TASK DETAILS
All lines from the start of the listing below through the line containing "[| discriminate Hn]." are to be written out again exactly, and no others.

DATA TO PROCESS
Lemma late_answer_applied_witness :
  exec "Algebra" (Fulfilled tt) always lateAnswer unmounted
    = Some awaitingFirstAnswer
  /\ mentor awaitingFirstAnswer = Some "m2"
  /\ slots (st (world awaitingFirstAnswer)) = [s2]
  /\ exists s',
       dispatch "Algebra" (Fulfilled tt) always
         (Settle 0 [OfRows (Fulfilled (mkRows (Some [s1]) None))])
         awaitingFirstAnswer = Some s'
       /\ slots (st (world s')) = [s1]
       /\ mentor s' = Some "m2".
Proof.
  assert (He : exec "Algebra" (Fulfilled tt) always lateAnswer unmounted
               = Some awaitingFirstAnswer) by (vm_compute; reflexivity).
  split; [exact He |]. split; [reflexivity |]. split; [reflexivity |].
  destruct (nth_error (pool awaitingFirstAnswer) 0) as [t |] eqn:Hn;
    [| discriminate Hn].
  assert (Hs : source t = FromLoad)
    by (simpl in Hn; injection Hn as <-; reflexivity).
  destruct (@late_answer_applied "Algebra" (Fulfilled tt) always lateAnswer
              awaitingFirstAnswer 0 t (mkRows (Some [s1]) None)
              He Hn Hs eq_refl) as (s' & Hd & Hsl & Hm & _).
  exists s'. split; [exact Hd |]. split; [exact Hsl | exact Hm].
Defined.

(** ** What the [catch] block cannot report, and what it reports too *)



(** X15.  [onBookingComplete] is called inside the [try] block.  When it
    throws an error, the booking has been made and the callback has been
    invoked, and yet the [catch] block reports a failure: the error's
    message, or the fallback when it has none, is shown and the error is
    logged. *)
Theorem bookSlot_callback_error_reported :
  forall b mentorId gigTitle slotId startTime user sp mp er (e : JsError) w,
    prepared b mentorId slotId user sp mp ->
    sendBookingEmails b (confirmation gigTitle startTime sp mp)
      = Fulfilled er ->
    let w' := fst (run b (bookSlot mentorId gigTitle (Rejected e) slotId
                                   startTime) w) in
    completions w' = completions w + 1
    /\ (message e <> "" ->
        error (st w') = message e
        /\ banner (render (st w')) = Some (message e))
    /\ (message e = "" ->
        error (st w') = "Failed to book the session. Please try again."
        /\ banner (render (st w'))
           = Some "Failed to book the session. Please try again.")
    /\ console w' =
         console (warned er w) ++ [LogError "Booking error:" e]
    /\ bookingInProgress (st w') = false
    /\ bookingSlotId (st w') = None
    /\ issued_rpcs (history w') =
         issued_rpcs (history w)
         ++ [("book_time_slot",
              mkBookArgs slotId (User.id user) mentorId)].
Proof.
  intros b mentorId gigTitle slotId startTime user sp mp er e w Hp He w'.
  subst w'. rewrite run_bookSlot.
  rewrite (@bookSlot_try_mailed b mentorId gigTitle (Rejected e) slotId
             startTime user sp mp er (entered slotId w) Hp He).
  unfold render, warned.
  destruct (success er); simpl; rewrite !issued_rpcs_app; simpl;
    rewrite ?app_nil_r, ?Nat.add_0_r; unfold str_or;
    (repeat split; auto;
     [ apply String.eqb_neq in H; rewrite H; reflexivity
     | apply String.eqb_neq in H; rewrite !H; reflexivity
     | rewrite H; reflexivity
     | rewrite H; reflexivity ]).
Qed.

Lemma bookSlot_callback_error_reported_witness :
  prepared (backend true) "m1" "s1" student studentProfile mentorProfile
  /\ completions
       (fst (run (backend true)
               (bookSlot "m1" "Algebra" (Rejected (Error "refresh failed"))
                         "s1" "2025-01-10T10:00Z")
               initialWorld)) = 0 + 1
  /\ banner
       (render
          (st (fst (run (backend true)
                      (bookSlot "m1" "Algebra"
                                (Rejected (Error "refresh failed"))
                                "s1" "2025-01-10T10:00Z")
                      initialWorld))))
     = Some "refresh failed"
  /\ banner
       (render
          (st (fst (run (backend true)
                      (bookSlot "m1" "Algebra" (Rejected (Error ""))
                                "s1" "2025-01-10T10:00Z")
                      initialWorld))))
     = Some "Failed to book the session. Please try again.".
Proof.
  assert (Hp : prepared (backend true) "m1" "s1" student studentProfile
                        mentorProfile)
    by (econstructor; reflexivity).
  split; [exact Hp |].
  destruct (@bookSlot_callback_error_reported (backend true) "m1" "Algebra"
              "s1" "2025-01-10T10:00Z" student studentProfile mentorProfile
              (mkEmailResult true JUndefined) (Error "refresh failed")
              initialWorld Hp eq_refl)
    as (H1 & H2 & _).
  split; [exact H1 |]. split; [apply H2; discriminate |].
  destruct (@bookSlot_callback_error_reported (backend true) "m1" "Algebra"
              "s1" "2025-01-10T10:00Z" student studentProfile mentorProfile
              (mkEmailResult true JUndefined) (Error "")
              initialWorld Hp eq_refl)
    as (_ & _ & H3 & _).
  apply H3. reflexivity.
Defined.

EXERCISE SOLUTION
Lemma late_answer_applied_witness :
  exec "Algebra" (Fulfilled tt) always lateAnswer unmounted
    = Some awaitingFirstAnswer
  /\ mentor awaitingFirstAnswer = Some "m2"
  /\ slots (st (world awaitingFirstAnswer)) = [s2]
  /\ exists s',
       dispatch "Algebra" (Fulfilled tt) always
         (Settle 0 [OfRows (Fulfilled (mkRows (Some [s1]) None))])
         awaitingFirstAnswer = Some s'
       /\ slots (st (world s')) = [s1]
       /\ mentor s' = Some "m2".
Proof.
  assert (He : exec "Algebra" (Fulfilled tt) always lateAnswer unmounted
               = Some awaitingFirstAnswer) by (vm_compute; reflexivity).
  split; [exact He |]. split; [reflexivity |]. split; [reflexivity |].
  destruct (nth_error (pool awaitingFirstAnswer) 0) as [t |] eqn:Hn;
    [| discriminate Hn].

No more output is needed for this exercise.